§ Information provided
* * * * * * *

Definition scoreCloudLearningCurve (option : TechnicalOption) : Q :=
  withData option (fun data =>
    let score := 50 in
    let score := score +
      (if strIs (learningCurve data) "low" then 20
       else if strIs (learningCurve data) "medium" then 10 else 0) in
    let score := score +
      (if andNum (marketShare data) (ltb 30) then 15
       else if andNum (marketShare data) (ltb 15) then 10 else 0) in
    clamp score).

Definition scoreCloudVendorLockIn (option : TechnicalOption) : Q :=
  withData option (fun data =>
    let score := 50 in
    let score := score +
      (if andNum (serviceCount data) (fun v => ltb v 50) then 20
       else if andNum (serviceCount data) (fun v => ltb v 100) then 10 else 0) in
    let score := score +
      (if andNum (marketShare data) (fun v => ltb v 10) then 15
       else if andNum (marketShare data) (fun v => ltb v 25) then 10 else 0) in
    clamp score).

(** [arr || []] followed by [.length]. *)
Definition lengthOrEmpty (arr : option (list string)) : Q :=
  match arr with
  | Some l => inject_Z (Z.of_nat (List.length l))
  | None => 0
  end.

Definition scoreCloudMaintainability (option : TechnicalOption) : Q :=
  withData option (fun data =>
    let score := 50 in
    let score := score + Qmin 20 (lengthOrEmpty (enterpriseFeatures data) * 2) in
    let score := score + Qmin 15 (lengthOrEmpty (certifications data) * 3) in
    let score := score +
      (if andNum (marketShare data) (ltb 30) then 10
       else if andNum (marketShare data) (ltb 15) then 5 else 0) in
    clamp score).

(** *** Backend framework scoring functions *)

Definition scoreBackendCost (option : TechnicalOption) : Q :=
  withData option (fun data =>
    let score := 50 in
    let score := score + 15 in
    let score := score +
      (if strIs (language data) "javascript" || strIs (language data) "python" then 10
       else if strIs (language data) "java" || strIs (language data) "c#" then 5 else 0) in
    let score := score +
      (if andNum (developmentSpeed data) (leb 8) then 15
       else if andNum (developmentSpeed data) (leb 6) then 10 else 0) in
    clamp score).

Definition scoreBackendPerformance (option : TechnicalOption) : Q :=
  withData option (fun data =>
    let score := 30 in
    let score := score +
      match performanceRating data with
      | Some r => if truthy (Some r) then r * 7 else 0
      | None => 0
      end in
    clamp score).

Definition scoreBackendScalability (option : TechnicalOption) : Q :=
  withData option (fun data =>
    let score := 50 in
    let score := score +
      (if andNum (performanceRating data) (leb 8) then 20
       else if andNum (performanceRating data) (leb 6) then 15
       else if andNum (performanceRating data) (leb 4) then 10 else 0) in
    let score := score +
      (if andNum (enterpriseAdoption data) (leb 8) then 15
       else if andNum (enterpriseAdoption data) (leb 6) then 10 else 0) in
    clamp score).

Definition scoreBackendLearningCurve (option : TechnicalOption) : Q :=
  withData option (fun data =>
    let score := 30 in
    let score := score +
      match developmentSpeed data with
      | Some d => if truthy (Some d) then d * 5 else 0
      | None => 0
      end in
    let score := score +
      (if strIs (learningCurve data) "low" then 20
       else if strIs (learningCurve data) "medium" then 10 else 0) in
    clamp score).

Definition scoreBackendVendorLockIn (option : TechnicalOption) : Q :=
  withData option (fun data =>
    let score := 70 in
    let score := score +
      bonus (strIs (language data) "javascript" || strIs (language data) "python"
             || strIs (language data) "java") 15 in
    let score := score +
      (if andNum (packageEcosystem data) (ltb 100000) then 15
       else if andNum (packageEcosystem data) (ltb 50000) then 10 else 0) in
    clamp score).

Definition scoreBackendMaintainability (option : TechnicalOption) : Q :=
  withData option (fun data =>
    let score := 30 in
    let score := score +
      (if andNum (communitySize data) (ltb 100000) then 25
       else if andNum (communitySize data) (ltb 50000) then 20
       else if andNum (communitySize data) (ltb 10000) then 15 else 0) in
    let score := score +
      (if andNum (enterpriseAdoption data) (leb 8) then 20
       else if andNum (enterpriseAdoption data) (leb 6) then 15
       else if andNum (enterpriseAdoption data) (leb 4) then 10 else 0) in
    let score := score +
      (if andNum (packageEcosystem data) (ltb 100000) then 15
       else if andNum (packageEcosystem data) (ltb 50000) then 10 else 0) in
    clamp score).

(** *** Database scoring functions *)

Definition openSourceDatabases : list string :=
  ["postgresql"; "mysql"; "mongodb"; "redis"; "cassandra"].

Definition scoreDatabaseCost (option : TechnicalOption) : Q :=
  withData option (fun data =>
    let score := 50 in
    let score := score +
      bonus (arrIncludes openSourceDatabases (toLowerCase (name option))) 20 in
    let score := score +
      (if strIs (queryComplexity data) "simple" then 15
       else if strIs (queryComplexity data) "moderate" then 10 else 0) in
    clamp score).

Definition scoreDatabasePerformance (option : TechnicalOption) : Q :=
  withData option (fun data =>
    let score := 30 in
    let score := score +
      match performanceRating data with
      | Some r => if truthy (Some r) then r * 7 else 0
      | None => 0
      end in
    clamp score).

Definition scoreDatabaseScalability (option : TechnicalOption) : Q :=
  withData option (fun data =>
    let score := 50 in
    let score := score +
      (if strIs (horizontalScaling data) "excellent" then 25
       else if strIs (horizontalScaling data) "good" then 15
       else if strIs (horizontalScaling data) "poor" then - (10) else 0) in
    let score := score +
      (if strIs (schemaFlexibility data) "schemaless" then 15
       else if strIs (schemaFlexibility data) "flexible" then 10 else 0) in
    let score := score + bonus (negb (strIs (type data) "relational")) 10 in
    clamp score).

Definition scoreDatabaseLearningCurve (option : TechnicalOption) : Q :=
  withData option (fun data =>
    let score := 50 in
    let score := score +
      (if strIs (queryComplexity data) "simple" then 20
       else if strIs (queryComplexity data) "moderate" then 10 else 0) in
    let score := score + bonus (strIs (type data) "relational") 15 in
    let score := score + bonus (strIs (schemaFlexibility data) "rigid") 10 in
    clamp score).

Definition scoreDatabaseVendorLockIn (option : TechnicalOption) : Q :=
  withData option (fun data =>
    let score := 50 in
    let score := score + bonus (strIs (type data) "relational") 20 in
    let score := score +
      bonus (arrIncludes openSourceDatabases (toLowerCase (name option))) 25 in
    let score := score + bonus (strIs (type data) "relational") 10 in
    clamp score).

Definition scoreDatabaseMaintainability (option : TechnicalOption) : Q :=
  withData option (fun data =>
    let score := 50 in
    let score := score +
      bonus (match acidCompliance data with Some b => b | None => false end) 20 in
    let score := score +
      (if strIs (consistencyModel data) "strong" then 15
       else if strIs (consistencyModel data) "configurable" then 10 else 0) in
    let score := score + bonus (strIs (type data) "relational") 10 in
    clamp score).

(** *** Conditions of the scoring rules *)

(** [data && cond(data)], coerced to a boolean by the caller's [if]. *)
Definition dataAnd (option : TechnicalOption) (cond : Metadata -> bool) : bool :=
  match metadata option with
  | None => false
  | Some data => cond data
  end.

Definition hasEnterpriseFeatures (option : TechnicalOption) : bool :=
  dataAnd option (fun data =>
    match enterpriseFeatures data with
    | Some l => ltb 5 (inject_Z (Z.of_nat (List.length l)))
    | None => false
    end).

Definition hasHighMarketShare (option : TechnicalOption) : bool :=
  dataAnd option (fun data => cmpNum (marketShare data) (ltb 25)).

Definition hasPayAsYouGoPricing (option : TechnicalOption) : bool :=
  dataAnd option (fun data => strIs (pricingModel data) "pay-as-you-go").

Definition hasHighDevelopmentSpeed (option : TechnicalOption) : bool :=
  dataAnd option (fun data => cmpNum (developmentSpeed data) (leb 8)).

Definition hasLargeCommunity (option : TechnicalOption) : bool :=
  dataAnd option (fun data => cmpNum (communitySize data) (ltb 50000)).

Definition hasEnterpriseAdoption (option : TechnicalOption) : bool :=
  dataAnd option (fun data => cmpNum (enterpriseAdoption data) (leb 7)).

Definition hasACIDCompliance (option : TechnicalOption) : bool :=
  dataAnd option (fun data =>
    match acidCompliance data with Some b => b | None => false end).

Definition hasSchemaFlexibility (option : TechnicalOption) : bool :=
  dataAnd option (fun data =>
    strIs (schemaFlexibility data) "flexible"
    || strIs (schemaFlexibility data) "schemaless").

Definition hasStrongConsistency (option : TechnicalOption) : bool :=
  dataAnd option (fun data => strIs (consistencyModel data) "strong").

(** *** The three knowledge tables and the generic fallback *)

Definition mkCriteria (fs : list (string * (TechnicalOption -> Q)))
  : list EvaluationCriteria :=
  map (fun nf => {| crit_name := fst nf; weight := 1; scoringFunction := snd nf |}) fs.

Definition createCloudProviderKnowledge : DomainKnowledge :=
  {| dk_category := "cloud";
     criteria := mkCriteria
       [ (COST, scoreCloudCost); (PERFORMANCE, scoreCloudPerformance);
         (SCALABILITY, scoreCloudScalability);
         (LEARNING_CURVE, scoreCloudLearningCurve);
         (VENDOR_LOCK_IN, scoreCloudVendorLockIn);
         (MAINTAINABILITY, scoreCloudMaintainability) ];
     scoringRules :=
       [ {| rule_name := "Enterprise Features Bonus";
            condition := hasEnterpriseFeatures; scoreAdjustment := 10;
            affectedCriteria := [MAINTAINABILITY] |};
         {| rule_name := "High Market Share Bonus";
            condition := hasHighMarketShare; scoreAdjustment := 5;
            affectedCriteria := [LEARNING_CURVE; MAINTAINABILITY] |};
         {| rule_name := "Pay-as-you-go Cost Advantage";
            condition := hasPayAsYouGoPricing; scoreAdjustment := 8;
            affectedCriteria := [COST] |} ] |}.

Definition createBackendFrameworkKnowledge : DomainKnowledge :=
  {| dk_category := "backend";
     criteria := mkCriteria
       [ (COST, scoreBackendCost); (PERFORMANCE, scoreBackendPerformance);
         (SCALABILITY, scoreBackendScalability);
         (LEARNING_CURVE, scoreBackendLearningCurve);
         (VENDOR_LOCK_IN, scoreBackendVendorLockIn);
         (MAINTAINABILITY, scoreBackendMaintainability) ];
     scoringRules :=
       [ {| rule_name := "High Development Speed Bonus";
            condition := hasHighDevelopmentSpeed; scoreAdjustment := 10;
            affectedCriteria := [LEARNING_CURVE] |};
         {| rule_name := "Large Community Bonus";
            condition := hasLargeCommunity; scoreAdjustment := 8;
            affectedCriteria := [MAINTAINABILITY; LEARNING_CURVE] |};
         {| rule_name := "Enterprise Adoption Bonus";
            condition := hasEnterpriseAdoption; scoreAdjustment := 6;
            affectedCriteria := [MAINTAINABILITY] |} ] |}.
Lemma substr_incl (s : str) (b e : nat) (c : char) :
  In c (substr s b e) -> In c s.
Proof.
  unfold substr. intros H.
  rewrite <- (firstn_skipn b s). apply in_or_app. right.
  rewrite <- (firstn_skipn (e - b) (skipn b s)). apply in_or_app. now left.
Qed.

Lemma grp_length (s : str) (m : mobj) (g : nat) :
  (length (grp s m g) <= length s)%nat.
Proof.
  unfold grp, group. destruct (span_of g m) as [[b e]|]; simpl;
    [ apply substr_length | lia ].
Qed.

Lemma grp_valid (s : str) (m : mobj) (g : nat) :
  forallb valid s = true -> forallb valid (grp s m g) = true.
Proof.
  intros H. unfold grp, group.
  destruct (span_of g m) as [[b e]|]; simpl; trivial.
  rewrite forallb_forall in *. intros c Hc. apply H.
  now apply substr_incl in Hc.
Qed.

Lemma py_int_grp (s : str) (m : mobj) (g : nat) :
  forallb valid s = true -> (length s <= 290)%nat ->
  Z.abs (py_int (grp s m g)) < BIG.
Proof.
  intros Hv Hl. apply py_int_valid; [ now apply grp_valid | ].
  pose proof (grp_length s m g). lia.
Qed.

Lemma truediv_total_big (a : Z) (b : positive) :
  Z.abs a < 8388608 * BIG -> exists r, truediv a b = Ok (Fin r).
Proof. rewrite BIG_room. apply truediv_total. Qed.

Ltac bounds s m Hv Hl :=
  pose proof BIG_pos;
  pose proof (py_int_grp s m 1 Hv Hl);
  pose proof (py_int_grp s m 2 Hv Hl);
  pose proof (py_int_grp s m 3 Hv Hl);
  pose proof (py_int_grp s m 4 Hv Hl);
  pose proof (py_int_grp s m 5 Hv Hl);
  lia.

Ltac solve_safe :=
  let s := fresh "s" in
  let m := fresh "m" in
  let e := fresh "e" in
  let Hv := fresh "Hv" in
  let Hl := fresh "Hl" in
  intros s m e Hv Hl;
  cbv [rule_body lone_roman_match single_roman_match year_only_range
       year_only end_range_match quarter_century_match wrong_format
       century_space_range early_th_match early_arabic_cent slash_range
       complex_slash or_alternative year_g ordinal_range beginning_ordinal
       half_ordinal thousand_range_match thousand_match
       millennium_single_match millennium_match decade_range_match
       decade_match part_of_century_match quarter_range_match century_bc
       century_ad range_match complex_match year_range_match year_match
       ret_int fst snd];
  repeat match goal with
         | |- context [lookup century_patterns ?k] =>
           let E := fresh "E" in
           destruct (lookup century_patterns k) eqn:E;
           [ apply lookup_century in E | ]
         | |- context [lookup millennium_map ?k] =>
           destruct (lookup millennium_map k)
         | |- context [if ?b then _ else _] => destruct b
         end;
  try discriminate;
  try (apply ret_div_safe; bounds s m Hv Hl);
  try (match goal with
       | |- context [truediv ?a ?b] =>
         let r := fresh "r" in
         let Hr := fresh "Hr" in
         destruct (truediv_total_big a b) as [r Hr];
         [ bounds s m Hv Hl | rewrite Hr; discriminate ]
       end).

Lemma rules_safe : Forall safe rules.
Proof.
  unfold rules. cbn [map app century_patterns].
  repeat (apply Forall_cons; [ solve_safe | ]).
  apply Forall_nil.
Qed.

Lemma cascade_safe (rs : list rule) (s : str) (e : exn) :
  Forall safe rs -> forallb valid s = true -> (length s <= 290)%nat ->
  cascade rs s <> Raise e.
Proof.
  induction 1 as [|rl rs Hrl _ IH]; intros Hv Hl; simpl; [ discriminate | ].
  unfold apply_rule. destruct (run rl s) as [m|].
  - destruct (rule_body rl s m) eqn:E; [ now apply IH | discriminate | ].
    exfalso. exact (Hrl s m e0 Hv Hl E).
  - now apply IH.
Qed.

End Totality.

Section TotalityClaim.

Local Open Scope string_scope.

(** C2, as the code has it.  On text of at most 290 code points the
    extractor returns a number or [None] and raises nothing, and the label
    computed from it is one of the table's labels, 'Unknown Period',
    'Pre-Neolithic Period' or 'Contemporary Period'; whatever the row, a
    label that is returned belongs to that set. *)
Theorem total_on_short_text (s : str) :
  forallb valid s = true -> (length s <= 290)%nat ->
  (exists y : option number,
      extract_year_from_date (Some s) = Ok y
      /\ assign_period_category (date_row (Some s)) = Ok (label_of_year y)
      /\ In (label_of_year y) closed_labels)
  /\ (forall r : row,
        match assign_period_category r with
        | Ok l => In l closed_labels
        | Err _ => True
        end).
Proof.
  intros Hv Hl. split.
  - assert (E : exists y, extract_year_from_date (Some s) = Ok y).
    { destruct s as [|c s]; [ now exists None | ].
      rewrite extract_text.
      set (t := normalize_cyrillic_to_latin (strip (c :: s))).
      assert (Ht : forallb valid t = true)
        by (apply normalize_valid, strip_valid, Hv).
      assert (Hn : (length t <= 290)%nat).
      { pose proof (normalize_length (strip (c :: s))).
        pose proof (strip_length (c :: s)). unfold t. lia. }
      destruct (cascade rules t) eqn:E; eauto.
      exfalso. exact (cascade_safe rules t e rules_safe Ht Hn E). }
    destruct E as [y E]. exists y. split; [ exact E | ]. split.
    + now rewrite assign_date_row, E.
    + apply label_of_year_closed.
  - intros r. unfold assign_period_category.
    destruct (year_of_row r) as [y|e]; trivial.
    apply label_of_year_closed.
Qed.

Lemma total_on_short_text_witness :
  forallb valid (U "1920s") = true
  /\ (length (U "1920s") <= 290)%nat
  /\ exists y : option number,
       extract_year_from_date (Some (U "1920s")) = Ok y
       /\ assign_period_category (date_row (Some (U "1920s")))
          = Ok (label_of_year y)
       /\ In (label_of_year y) closed_labels.
Proof.
  split; [ reflexivity | ]. split; [ vm_compute; lia | ].
  exact (proj1 (total_on_short_text (U "1920s") eq_refl
                  ltac:(vm_compute; lia))).
Defined.

(** C2 as stated fails: on a decade range whose first year has 309 digits
    the division overflows and the extractor raises. *)
Lemma long_decade_raises :
  extract_year_from_date (Some long_decade) = Err OverflowError
  /\ ~ (exists y, extract_year_from_date (Some long_decade) = Ok y).
Proof.
  assert (E : extract_year_from_date (Some long_decade) = Err OverflowError)
    by (vm_compute; reflexivity).
  split; [ exact E | ]. intros [y Hy]. rewrite E in Hy. discriminate.
Qed.

End TotalityClaim.

(** ** Bare years and year ranges *)

Section BareYears.

Local Open Scope Z_scope.

Lemma digit_not_space (c : char) : is_digit c = true -> is_space c = false.
Proof.
  intros H. apply negb_true_iff.
  exact (digit_forall (fun d => negb (is_space d)) c eq_refl H).
Qed.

* * * * * * *

A single number is requested: the count of lines in the data that hold "queryComplexity".

4